We also need agents to be able to say sensible things about the behaviour of the other agents:
- A.5. If these agents are defined, S(u), WM(v), M(v) and AM can estimate each other's behaviours.
This could be done by using, for example, the reflexive probability of Paul Christiano and Benja Fallenstein.
Now, how about v? We cannot choose any v. We want M(v) to not think that X (hence S(u)'s existence) is an important fact to know. But if v is define by "if X, build staples; if ¬X, build paperclips", then X will be a very important! So we need to define a class V of utility functions that are indifferent to S(u) and X. Or not quite indifferent, but don't care intrinsically about them - they certainly should care if S(u) eats all their resources! See the ideas here for approaches to do this.
- A.6. We can define V, a class of utility functions that do not care intrinsically about S(u) and X.

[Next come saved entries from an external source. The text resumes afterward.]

(* ===== verification/Manifest.v ===== *)
(** * Manifest: OCI image indexes, image manifests and the index codec
    (crates/nixcache-oci/src/manifest.rs, codec.rs)

    A [HashMap<String, String>] of annotations is a [gmap].  The JSON text of a
    record is the interface [Serde]; the clock is an argument. *)

From S2P Require Import Prelude Machine Str Text Error Types Sharding Index OciError Transport.

Local Open Scope N_scope.

Definition OCI_IMAGE_MANIFEST_MEDIA_TYPE : list N := lit "application/vnd.oci.image.manifest.v1+json".
Definition OCI_IMAGE_INDEX_MEDIA_TYPE : list N := lit "application/vnd.oci.image.index.v1+json".
Definition OCI_IMAGE_CONFIG_MEDIA_TYPE : list N := lit "application/vnd.oci.image.config.v1+json".
Definition ROOT_INDEX_V8_ZSTD : list N := lit "application/vnd.nix.cache.root.v8+zstd".
Definition SHARD_DATA_V8_ZSTD : list N := lit "application/vnd.nix.cache.shard.v8+zstd".
Definition EMPTY_CONFIG_SIZE : N := 2.

(** ** Layer media types *)

Inductive CacheLayerMediaType := RootIndexV8Zstd | ShardDataV8Zstd.

Definition CacheLayerMediaType_parse (s : list N) : option CacheLayerMediaType :=
  if bool_decide (s = ROOT_INDEX_V8_ZSTD) then Some RootIndexV8Zstd
  else if bool_decide (s = SHARD_DATA_V8_ZSTD) then Some ShardDataV8Zstd
  else None.
Definition CacheLayerMediaType_as_str (self : CacheLayerMediaType) : list N :=
  match self with RootIndexV8Zstd => ROOT_INDEX_V8_ZSTD | ShardDataV8Zstd => SHARD_DATA_V8_ZSTD end.

(** ** Platforms and descriptors *)

Record OciPlatform := {
  op_architecture : list N;
  op_os : list N;
  op_variant : option (list N);
  op_os_features : list (list N) }.
#[export] Instance OciPlatform_eq_dec : EqDecision OciPlatform.
Proof. solve_decision. Defined.

Definition OciPlatform_new (os architecture : list N) : OciPlatform :=
  {| op_architecture := architecture; op_os := os; op_variant := None; op_os_features := [] |}.
Definition OciPlatform_with_variant (self : OciPlatform) (variant : list N) : OciPlatform :=
  {| op_architecture := op_architecture self; op_os := op_os self; op_variant := Some variant;
     op_os_features := op_os_features self |}.
Definition OciPlatform_from_system (system : SystemArch) : OciPlatform :=
  let '(os, arch, variant) := SystemArch_to_oci_platform_tuple system in
  {| op_architecture := arch; op_os := os; op_variant := variant; op_os_features := [] |}.
Definition OciPlatform_to_system (self : OciPlatform) : SystemArch :=
  SystemArch_from_oci (op_os self) (op_architecture self) (op_variant self).

Notation annotations := (gmap (list N) (list N)).

Record OciDescriptor := {
  od_media_type : list N;
  od_digest : list N;
  od_size : N;
  od_platform : option OciPlatform;
  od_annotations : option annotations }.
#[export] Instance OciDescriptor_eq_dec : EqDecision OciDescriptor.
Proof. solve_decision. Defined.

Definition OciDescriptor_validate_for (self : OciDescriptor) (target : list N) (max_size : N)
    : outcome OciError unit :=
  _ ← map_err (λ _, InvalidDescriptor target (lit "descriptor digest is not a canonical SHA-256 digest"))
        (ContentDigest_parse (od_digest self));
  if max_size <? od_size self then Err (SizeLimitExceeded target max_size (od_size self))
  else if is_empty (trim (od_media_type self))
  then Err (InvalidDescriptor target (lit "descriptor media type is empty"))
  else Ok tt.

(** ** Image indexes *)

Record OciImageIndex := {
  oi_schema_version : N;
  oi_media_type : list N;
  oi_manifests : list OciDescriptor;
  oi_annotations : option annotations }.
#[export] Instance OciImageIndex_eq_dec : EqDecision OciImageIndex.
Proof. solve_decision. Defined.

Definition OciImageIndex_new : OciImageIndex :=
  {| oi_schema_version := 2; oi_media_type := OCI_IMAGE_INDEX_MEDIA_TYPE; oi_manifests := [];
     oi_annotations := None |}.

Definition SYSTEM_KEY : list N := lit "org.nixos.nixcache.system".
Definition SCHEMA_KEY : list N := lit "org.nixos.nixcache.schema".
Definition MERKLE_ROOT_KEY : list N := lit "org.nixos.nixcache.merkle_root".

Definition annotation_of (o : option annotations) (key : list N) : option (list N) := m ← o; m !! key.
Definition platform_system (d : OciDescriptor) : option SystemArch := OciPlatform_to_system <$> od_platform d.
Definition annotation_system (d : OciDescriptor) : option SystemArch :=
  SystemArch_from <$> annotation_of (od_annotations d) SYSTEM_KEY.

(** One descriptor of the loop of [validate_for], with the systems seen before it. *)
Definition validate_child (limits : OciReadLimits) (target : list N) (systems : gset SystemArch)
    (d : OciDescriptor) : outcome OciError (gset SystemArch) :=
  _ ← OciDescriptor_validate_for d target (max_manifest_bytes limits);
  if negb (bool_decide (od_media_type d = OCI_IMAGE_MANIFEST_MEDIA_TYPE))
  then Err (InvalidDescriptor (od_digest d) (lit "image index child is not an OCI image manifest"))
  else
    let p := platform_system d in
    let a := annotation_system d in
    if match p with Some s => negb (SystemArch_is_known s) | None => false end
       || match a with Some s => negb (SystemArch_is_known s) | None => false end
       || match p, a with Some s, Some s' => negb (bool_decide (s = s')) | _, _ => false end
    then Err (InvalidDescriptor (od_digest d) (lit "descriptor platform is unknown or inconsistent"))
    else
      system ← ok_or (InvalidDescriptor (od_digest d) (lit "image index child has no known platform"))
                 (s ← match p with Some s => Some s | None => a end;
                  if SystemArch_is_known s then Some s else None);
      if bool_decide (system ∈ systems)
      then Err (InvalidDescriptor (od_digest d) (lit "image index contains duplicate platforms"))
      else Ok ({[system]} ∪ systems).

Definition OciImageIndex_validate_for (self : OciImageIndex) (limits : OciReadLimits) (target : list N)
    : outcome OciError unit :=
  if negb (oi_schema_version self =? 2)
  then Err (InvalidDescriptor target (lit "image index schemaVersion must be 2"))
  else if negb (bool_decide (oi_media_type self = OCI_IMAGE_INDEX_MEDIA_TYPE))
  then Err (InvalidDescriptor target (lit "image index mediaType is not the OCI image index type"))
  else if max_image_index_descriptors limits <? usize_len (oi_manifests self)
  then Err (SizeLimitExceeded target (max_image_index_descriptors limits) (usize_len (oi_manifests self)))
  else
    _ ← fold_m (validate_child limits target) ∅ (oi_manifests self);
    Ok tt.

(** The predicate of [find_manifest_for_system]. *)
Definition is_manifest_for (system : SystemArch) (m : OciDescriptor) : bool :=
  if match od_platform m with
     | Some p => bool_decide (p = OciPlatform_from_system system)
     | None => false
     end
  then true
  else match annotation_of (od_annotations m) SYSTEM_KEY with
       | Some sys_str => bool_decide (sys_str = SystemArch_as_str system)
       | None => false
       end.
Definition find_manifest_for_system (self : OciImageIndex) (system : SystemArch) : option OciDescriptor :=
  snd <$> list_find (λ m, is_manifest_for system m = true) (oi_manifests self).
(* ===== verification/ManifestClient.v ===== *)
(** * ManifestClient: manifests and tags over the wire
    (crates/nixcache-oci/src/client/manifest.rs, the descriptor read of
    client/blob.rs and [push_zstd] of client/upload.rs)

    The permits of [acquire_index_read] only limit how many reads run at a time
    and are left out. *)

From S2P Require Import Prelude Machine Str Text Error Types Sharding Index Filter OciError Transport Endpoint Auth Request Driver Upload Manifest.

Local Open Scope N_scope.

(** ** Text *)

(** [str::contains] of a string. *)
Fixpoint contains_str (p s : list N) : bool :=
  starts_with p s || match s with [] => false | _ :: s => contains_str p s end.

(** [trim_start_matches] of a non-empty string; each round drops at least a character. *)
Fixpoint trim_start_matches (fuel : nat) (p s : list N) : list N :=
  match fuel with
  | O => s
  | S fuel => match strip_prefix p s with Some s => trim_start_matches fuel p s | None => s end
  end.
Definition trim_char_start (c : N) (s : list N) : list N := drop_while (N.eqb c) s.
Definition trim_char_end (c : N) (s : list N) : list N := reverse (trim_char_start c (reverse s)).

(** [str::from_utf8]: the well-formed sequences of the Unicode standard, table 3-7. *)
Definition utf8_tail (b : N) : bool := in_range 0x80 0xBF b.
Definition from_utf8_char (s : list N) : option (N * list N) :=
  match s with
  | [] => None
  | b0 :: s =>
      if b0 <? 0x80 then Some (b0, s)
      else match s with
      | [] => None
      | b1 :: s =>
          if in_range 0xC2 0xDF b0 then
            if utf8_tail b1 then Some ((b0 - 0xC0) * 64 + (b1 - 0x80), s) else None
          else match s with
          | [] => None
          | b2 :: s =>
              if in_range 0xE0 0xEF b0 then
                if in_range (if b0 =? 0xE0 then 0xA0 else 0x80) (if b0 =? 0xED then 0x9F else 0xBF) b1 && utf8_tail b2
                then Some ((b0 - 0xE0) * 4096 + (b1 - 0x80) * 64 + (b2 - 0x80), s) else None
              else match s with
              | [] => None
              | b3 :: s =>
                  if in_range 0xF0 0xF4 b0
                     && in_range (if b0 =? 0xF0 then 0x90 else 0x80) (if b0 =? 0xF4 then 0x8F else 0xBF) b1
                     && utf8_tail b2 && utf8_tail b3
                  then Some ((b0 - 0xF0) * 262144 + (b1 - 0x80) * 4096 + (b2 - 0x80) * 64 + (b3 - 0x80), s)
                  else None
              end
          end
      end
  end.
Fixpoint from_utf8_fuel (fuel : nat) (s : list N) : option (list N) :=
  match s, fuel with
  | [], _ => Some []
  | _, O => None
  | _, S fuel => '(c, s) ← from_utf8_char s; t ← from_utf8_fuel fuel s; Some (c :: t)
  end.
Definition from_utf8 (s : list N) : option (list N) := from_utf8_fuel (length s) s.

Lemma split64 q r : r < 64 → (q * 64 + r) / 64 = q ∧ (q * 64 + r) mod 64 = r.
Proof.
  intros Hr. split; [symmetry; apply (N.div_unique _ 64 q r)|symmetry; apply (N.mod_unique _ 64 q r)]; lia.
Qed.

Ideally we'd want this class to be as broad as possible - certainly too large for anything in this universe to parse element by element.
Now let's turn to the issue of measuring "importance". Define e to be evidence about the universe prior to X, Y(v), or WY(v) .We want X (hence the creation of S(u)) to be unimportant, ie of little information concerning the future. It might possible to have a universal definition of importance of certain facts:
- A.7. We have a universal measure I of importance, which, given background evidence e, can rank the importance of knowing certain facts versus knowing others.
If we do not have such an I (and I feel it's moderately unlikely that one exists, though we may be able to find an I' which would be good enough to work for our purposes), we can use a utility v to estimate the importance of an event W. The trick is to compare E(v|W) with E(v|¬W), which would give an (uncalibrated) estimation of the importance of W to v.
Right, we're now ready to start doing things.
Predicting... what?
What are we trying to predict here? Well, estimates of the importance of certain events. Specifically, the importance of X (which leads to the creation of S(u)) versus other events. For instance, if Y(v) designates the creation of M(v), we would want to compare the importance of of X and Y(v) in (at least) four ways:
- I(Y(v) | X∧e)
- I(Y(v) | ¬X∧e)
- I(X | Y(v)∧e)
- I(X | ¬Y(v)∧e)
These measure the importance of Y(v) (hence M(v)) and X (hence S(u)) in universes where the other agent does or does not exist. If we expect S(u) to be of low impact, we would want things like I(Y(v) | X∧e) >> I(X | Y(v)∧e) (S(u) is much less important than the maximiser M(v)) and |I(X | Y(v)∧e) - I(X | ¬Y(v)∧e)| ≈ 0 (the importance of S(u) is unrelated to whether M(v) exists or not).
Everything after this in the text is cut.